A study released by Creighton University has shown Calcium and Vitamin D supplementation, even over a short period, can significantly reduce stress fractures in female military recruits. The study results were reported Sunday, Feb. 11, 2007 at the 53rd annual Orthopaedic Research Society meeting at the San Diego Convention Center.[7]
In 2001, Bruce Rothschild and other paleontologists published a study examining evidence for stress fractures in theropod dinosaurs and analyzed the implications such injuries would have for reconstructing their behavior. Since stress fractures are due to repeated events they are probably caused by expressions of regular behavior rather than chance trauma. The researchers paid special attention to evidence of injuries to the hand since dinosaurs' hind feet would be more prone to injuries received while running or migrating. Hand injuries, meanwhile, were more likely to be caused by struggling prey. Stress fractures in dinosaur bones can be identified by looking for bulges on the shafts of bones that face toward the front of the animal. When x-rayed, these bulges often show lines of clear space where the x-rays have a harder time traveling through the bone. Rothschild and the other researchers noted that this "zone of attenuation" seen under the x-ray typically cannot be seen with the naked eye.[8]

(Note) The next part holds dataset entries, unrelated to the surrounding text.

Lemma dict_set_nonempty (V : Type) (k : string) (v : V) (d : dict V) :
  dict_set k v d <> [].
Proof.
  destruct d as [|[k' v'] d]; cbn [dict_set]; [discriminate|].
  destruct (String.eqb k k'); discriminate.
Qed.

Lemma subs_of_well_formed (regions : regions_dict) (r : string) :
  well_formed regions ->
  NoDup (map fst (subs_of r regions))
  /\ forall s cl, dict_get s (subs_of r regions) = Some cl -> cl <> [].
Proof.
  intros [_ H]. unfold subs_of. destruct (dict_get r regions) as [subs|] eqn:E.
  - destruct (H r subs E) as [_ [H1 H2]]. now split.
  - split; [constructor | discriminate].
Qed.

(** The loop keeps [regions] well formed. *)
Lemma add_country_well_formed (regions : regions_dict) (row : loc_row) :
  well_formed regions -> well_formed (add_country regions row).
Proof.
  intros W. destruct (subs_of_well_formed (or_other (loc_region row)) W) as [Hnd Hne].
  rewrite add_country_set. destruct W as [W1 W2]. split.
  - now apply dict_set_NoDup.
  - intros r subs. destruct (String.eqb_spec (or_other (loc_region row)) r) as [<- | Hn].
    + rewrite dict_get_set_same. intros E. injection E as <-.
      split; [apply dict_set_nonempty|]. split; [now apply dict_set_NoDup|].
      intros s cl.
      destruct (String.eqb_spec (or_other (loc_subregion row)) s) as [<- | Hs].
      * rewrite dict_get_set_same. intros E. injection E as <-.
        intros E. now apply app_eq_nil in E.
      * rewrite dict_get_set_other by assumption. apply Hne.
    + rewrite dict_get_set_other by assumption. apply W2.
Qed.

Lemma build_regions_well_formed (rows : list loc_row) :
  well_formed (build_regions rows).
Proof.
  unfold build_regions.
  assert (H : forall regions, well_formed regions ->
                              well_formed (fold_left add_country rows regions)).
  { induction rows as [|row rows IH]; intros regions W; cbn [fold_left]; [assumption|].
    now apply IH, add_country_well_formed. }
  apply H. split; [constructor | discriminate].
Qed.

(** *** The order of the regions *)

Lemma filter_filter (A : Type) (f g : A -> bool) (l : list A) :
  filter f (filter g l) = filter (fun x => g x && f x) l.
Proof.
  induction l as [|x l IH]; cbn [filter]; [reflexivity|].
  destruct (g x); cbn [filter andb]; [|exact IH]. now rewrite IH.
Qed.

Lemma existsb_eqb_In (K : list string) (x : string) :
  existsb (String.eqb x) K = true <-> In x K.
Proof.
  rewrite existsb_exists. split.
  - intros [y [Hy E]]. apply String.eqb_eq in E. now subst.
  - intros H. exists x. split; [assumption | apply String.eqb_refl].
Qed.

Lemma keys_add (regions : regions_dict) (row : loc_row) :
  map fst (add_country regions row)
  = if dict_mem (or_other (loc_region row)) regions
    then map fst regions
    else map fst regions ++ [or_other (loc_region row)].
Proof. rewrite add_country_set. apply dict_set_keys. Qed.

Lemma keys_fold (rows : list loc_row) (regions : regions_dict) :
  map fst (fold_left add_country rows regions)
  = map fst regions
    ++ filter (not_in (map fst regions))
         (first_seen (map (fun row => or_other (loc_region row)) rows)).
Proof.
  revert regions. induction rows as [|row rows IH]; intros regions;
    cbn [fold_left map first_seen filter].
  - now rewrite app_nil_r.
  - rewrite IH, keys_add. set (r0 := or_other (loc_region row)).
    set (X := first_seen (map (fun row => or_other (loc_region row)) rows)).
    set (K := map fst regions).
    destruct (dict_mem r0 regions) eqn:E.
    + assert (Hin : In r0 K) by now apply dict_mem_In.
      assert (E0 : not_in K r0 = false).
      { unfold not_in. apply negb_false_iff. now apply existsb_eqb_In. }
      rewrite E0. f_equal. rewrite filter_filter. apply filter_ext. intros x.
      destruct (String.eqb_spec x r0) as [-> | Hn]; cbn [negb andb]; [now rewrite E0 | reflexivity].
    + assert (Hin : ~ In r0 K).
      { intros H. apply dict_mem_In in H. congruence. }
      assert (E0 : not_in K r0 = true).
      { unfold not_in. apply negb_true_iff. destruct (existsb (String.eqb r0) K) eqn:E1;
          [|reflexivity]. apply existsb_eqb_In in E1. contradiction. }
      rewrite E0, <- app_assoc. cbn [app]. f_equal. f_equal.
      rewrite filter_filter. apply filter_ext. intros x. unfold not_in.
      rewrite existsb_app. cbn [existsb]. rewrite orb_false_r, negb_orb.
      apply andb_comm.
Qed.

End HierarchyShape.

Section HierarchyOrder.

Lemma filter_not_in_nil (l : list string) : filter (not_in []) l = l.
Proof. apply filter_all. reflexivity. Qed.

Lemma subs_keys_fold (rows : list loc_row) (regions : regions_dict) (r : string) :
  map fst (subs_of r (fold_left add_country rows regions))
  = map fst (subs_of r regions)
    ++ filter (not_in (map fst (subs_of r regions)))
         (first_seen (map subregion_of
                          (filter (fun row => String.eqb (region_of row) r) rows))).
Proof.
  revert regions. induction rows as [|row rows IH]; intros regions;
    cbn [fold_left filter].
  - cbn [map first_seen filter]. now rewrite app_nil_r.
  - rewrite IH, subs_of_add. fold (region_of row).
    destruct (String.eqb (region_of row) r); [|reflexivity].
    cbn [map first_seen filter]. fold (subregion_of row).
    set (s0 := subregion_of row). set (S := subs_of r regions).
    set (X := first_seen _). rewrite dict_set_keys. set (K := map fst S).
    destruct (dict_mem s0 S) eqn:E.
    + assert (E0 : not_in K s0 = false).
      { unfold not_in. apply negb_false_iff, existsb_eqb_In. now apply dict_mem_In. }
      rewrite E0. f_equal. rewrite filter_filter. apply filter_ext. intros x.
      destruct (String.eqb_spec x s0) as [-> | Hn]; cbn [negb andb];
        [now rewrite E0 | reflexivity].
    + assert (E0 : not_in K s0 = true).
      { unfold not_in. apply negb_true_iff.
        destruct (existsb (String.eqb s0) K) eqn:E1; [|reflexivity].
        apply existsb_eqb_In, dict_mem_In in E1. congruence. }
      rewrite E0, <- app_assoc. cbn [app]. f_equal. f_equal.
      rewrite filter_filter. apply filter_ext. intros x. unfold not_in.
      rewrite existsb_app. cbn [existsb]. rewrite orb_false_r, negb_orb.
      apply andb_comm.
Qed.

Lemma region_nodes_names (regions : regions_dict) :
  map rn_name (region_nodes regions) = map fst regions.
Proof. unfold region_nodes. rewrite map_map. now apply map_ext. Qed.

Lemma region_nodes_In (regions : regions_dict) (n : region_node) :
  NoDup (map fst regions) -> In n (region_nodes regions) ->
  rn_id n = rn_name n
  /\ dict_get (rn_name n) regions = Some (subs_of (rn_name n) regions)
  /\ rn_children n
     = map (fun sc => SubregionNode (fst sc) (fst sc) (snd sc))
           (subs_of (rn_name n) regions).
Proof.
  intros Hnd Hin. unfold region_nodes in Hin. apply in_map_iff in Hin.
  destruct Hin as [[r subs] [<- Hin]]. cbn [rn_id rn_name rn_children fst snd].
  apply dict_In_get in Hin; [|assumption].
  unfold subs_of, regions_dict, dict in *. rewrite Hin. now repeat split.
Qed.

Lemma children_of_rows (rows : list loc_row) (r s : string) :
  children_of r s (h_children (hierarchy rows))
  = map leaf_of (filter (filed_under r s) rows).
Proof.
  cbn [hierarchy h_children]. rewrite children_of_nodes. unfold build_regions.
  now rewrite filed_at_fold.
Qed.

Lemma leaves_rows (rows : list loc_row) :
  Permutation (leaves (h_children (hierarchy rows))) (map leaf_of rows).
Proof.
  cbn [hierarchy h_children]. rewrite leaves_nodes. unfold build_regions.
  apply (all_countries_fold rows []).
Qed.

End HierarchyOrder.

(** X10 (filing of the countries).  In the tree, the countries listed under
    region [r] and subregion [s] are exactly the rows of [merged_locs] whose
    region is [r] and whose subregion is [s] (a missing one counting as
    "Other"), in the order of the rows; a pair without such a row has no
    node. *)
Theorem hierarchy_children_of (rows : list loc_row) (r s : string) :
  children_of r s (h_children (hierarchy rows))
  = map leaf_of (filter (filed_under r s) rows).
Proof. apply children_of_rows. Qed.

(** X11 (shape of the tree).  No two regions of the tree have the same name;
    every region has at least one subregion and no two of its subregions
    have the same name; every subregion lists at least one country; and the
    [id] of a region or subregion node is its [name]. *)
Theorem hierarchy_well_formed (rows : list loc_row) :
  NoDup (map rn_name (h_children (hierarchy rows)))
  /\ Forall region_node_ok (h_children (hierarchy rows)).
Proof.
  cbn [hierarchy h_children].
  pose proof (build_regions_well_formed rows) as [W1 W2].
  split; [now rewrite region_nodes_names|].
  apply Forall_forall. intros n Hn.
  destruct (@region_nodes_In (build_regions rows) n W1 Hn) as [Hid [Hget Hch]].
  destruct (W2 (rn_name n) _ Hget) as [Hne [Hnd Hcl]].
  set (S := subs_of (rn_name n) (build_regions rows)) in *.
  unfold region_node_ok. rewrite Hch. split; [assumption|]. split.
  - destruct S; [congruence | discriminate].
  - split.
    + rewrite map_map. cbn [sn_name]. exact Hnd.
    + apply Forall_forall. intros n' Hn'. apply in_map_iff in Hn'.
      destruct Hn' as [[s cl] [<- Hin]]. cbn [sn_id sn_name sn_children fst snd].
      split; [reflexivity|]. apply (Hcl s). now apply dict_In_get.
Qed.

(** X12 (no country lost).  The leaves of the tree are the rows of
    [merged_locs], each exactly once, as pairs of country name and
    federation code: the tree has as many leaves as the table has rows. *)
Theorem hierarchy_leaves (rows : list loc_row) :
  Permutation (leaves (h_children (hierarchy rows))) (map leaf_of rows)
  /\ List.length (leaves (h_children (hierarchy rows))) = List.length rows.
Proof.
  pose proof (leaves_rows rows) as P.
  split; [exact P|]. rewrite (Permutation_length P). apply length_map.
Qed.

(** X13 (order of the nodes).  The regions of the tree stand in the order in
    which they first appear in [merged_locs] (a missing region counting as
    "Other"), and the subregions of a region stand in the order in which
    they first appear among the rows of that region. *)
Theorem hierarchy_node_order (rows : list loc_row) :
  map rn_name (h_children (hierarchy rows)) = first_seen (map region_of rows)
  /\ Forall (fun n =>
               map sn_name (rn_children n)
               = first_seen
                   (map subregion_of
                        (filter (fun row => String.eqb (region_of row) (rn_name n)) rows)))
            (h_children (hierarchy rows)).
Proof.
  cbn [hierarchy h_children]. split.
  - rewrite region_nodes_names. unfold build_regions. rewrite keys_fold.
    cbn [map app]. apply filter_not_in_nil.
  - pose proof (build_regions_well_formed rows) as [W1 _].
    apply Forall_forall. intros n Hn.
    destruct (@region_nodes_In (build_regions rows) n W1 Hn) as [_ [_ Hch]]. rewrite Hch, map_map.
    cbn [sn_name]. unfold build_regions. rewrite subs_keys_fold.
    cbn [subs_of dict_get map app]. apply filter_not_in_nil.
Qed.

(* ================================================================== *)
(** ** The joins *)

Section Joins.

Lemma cell_eqb_eq (a c : cell) : cell_eqb a c = true <-> a = c.
Proof.
  destruct a as [x|], c as [y|]; simpl; try (split; [discriminate | congruence]).
  - rewrite String.eqb_eq. split; congruence.
  - tauto.
Qed.

Lemma cell_eqb_refl (a : cell) : cell_eqb a a = true.
Proof. now apply cell_eqb_eq. Qed.

(** Among rows with pairwise distinct keys at most one has a given key. *)
Lemma filter_key_unique (A : Type) (key : A -> cell) (k : cell) (l : list A) :
  NoDup (map key l) ->
  filter (fun x => cell_eqb k (key x)) l
  = match find (fun x => cell_eqb k (key x)) l with Some x => [x] | None => [] end.
Proof.
  induction l as [|x l IH]; cbn [map filter find]; [reflexivity|].
  intros H. inversion H as [|? ? Hx Hnd]; subst.
  destruct (cell_eqb k (key x)) eqn:E; [|now apply IH].
  f_equal. apply cell_eqb_eq in E. subst k.
  rewrite IH by assumption.
  destruct (find (fun y => cell_eqb (key x) (key y)) l) as [y|] eqn:F; [|reflexivity].
  apply find_some in F. destruct F as [Hy Ey]. apply cell_eqb_eq in Ey.
  exfalso. apply Hx. rewrite Ey. now apply in_map.
Qed.

Lemma flat_map_pointwise (A B : Type) (f g : A -> list B) (l : list A) :
  (forall x, Permutation (f x) (g x)) -> Permutation (flat_map f l) (flat_map g l).
Proof.
  intros Hfg. induction l as [|x l IH]; cbn [flat_map]; [constructor|].
  now apply Permutation_app.
Qed.

Lemma flat_map_perm (A B : Type) (g : A -> list B) (l l' : list A) :
  Permutation l l' -> Permutation (flat_map g l) (flat_map g l').
Proof.
  induction 1 as [|x l l' _ IH|x y l|l l' l'' _ IH1 _ IH2]; cbn [flat_map].
  - constructor.
  - now apply Permutation_app_head.
  - rewrite !app_assoc. apply Permutation_app_tail, Permutation_app_comm.
  - now apply Permutation_trans with (flat_map g l').
Qed.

The researchers described theropod phalanges as being "pathognomonic" for stress fractures, this means they are "characteristic and unequivocal diagnostically." Rothschild and the other researchers examined and dismissed other kinds of injury and sickness as causes of the lesions they found on the dinosaurs' bones. Lesions left by stress fractures can be distinguished from osteomyelitis without difficulty because of a lack of bone destruction in stress fracture lesions. They can be distinguished from benign bone tumors like osteoid osteoma by the lack of a sclerotic perimeter. No disturbance of the internal bony architecture of the sort caused by malignant bone tumors was encountered among the stress fracture candidates. No evidence of metabolic disorders like hyperparathyroidism or hyperthyroidism was found in the specimens, either.[8]
After examining the bones of many kinds of dinosaur the researchers noted that Allosaurus had a significantly greater number of bulges on the shafts of its hand and foot bones than the tyrannosaur Albertosaurus, or the ostrich dinosaurs Ornithomimus and Archaeornithomimus. Most of the stress fractures observed along the lengths of Allosaurus toe bones were confined to the ends closest to the hind foot, but were spread across all three major digits in "statistically indistinguishable" numbers. Since the lower end of the third metatarsal would have contacted the ground first while a theropod was running it would have borne the most stress and should be most predisposed to suffer stress factors. The lack of such a bias in the examined fossils indicates an origin for the stress fractures from a source other than running. The authors conclude that these fractures occurred during interaction with prey. They suggest that such injuries could occur as a result of the theropod trying to hold struggling prey with its feet. The presence of stress fractures provide evidence for very active predation-based feeding rather than scavenging diets.[8]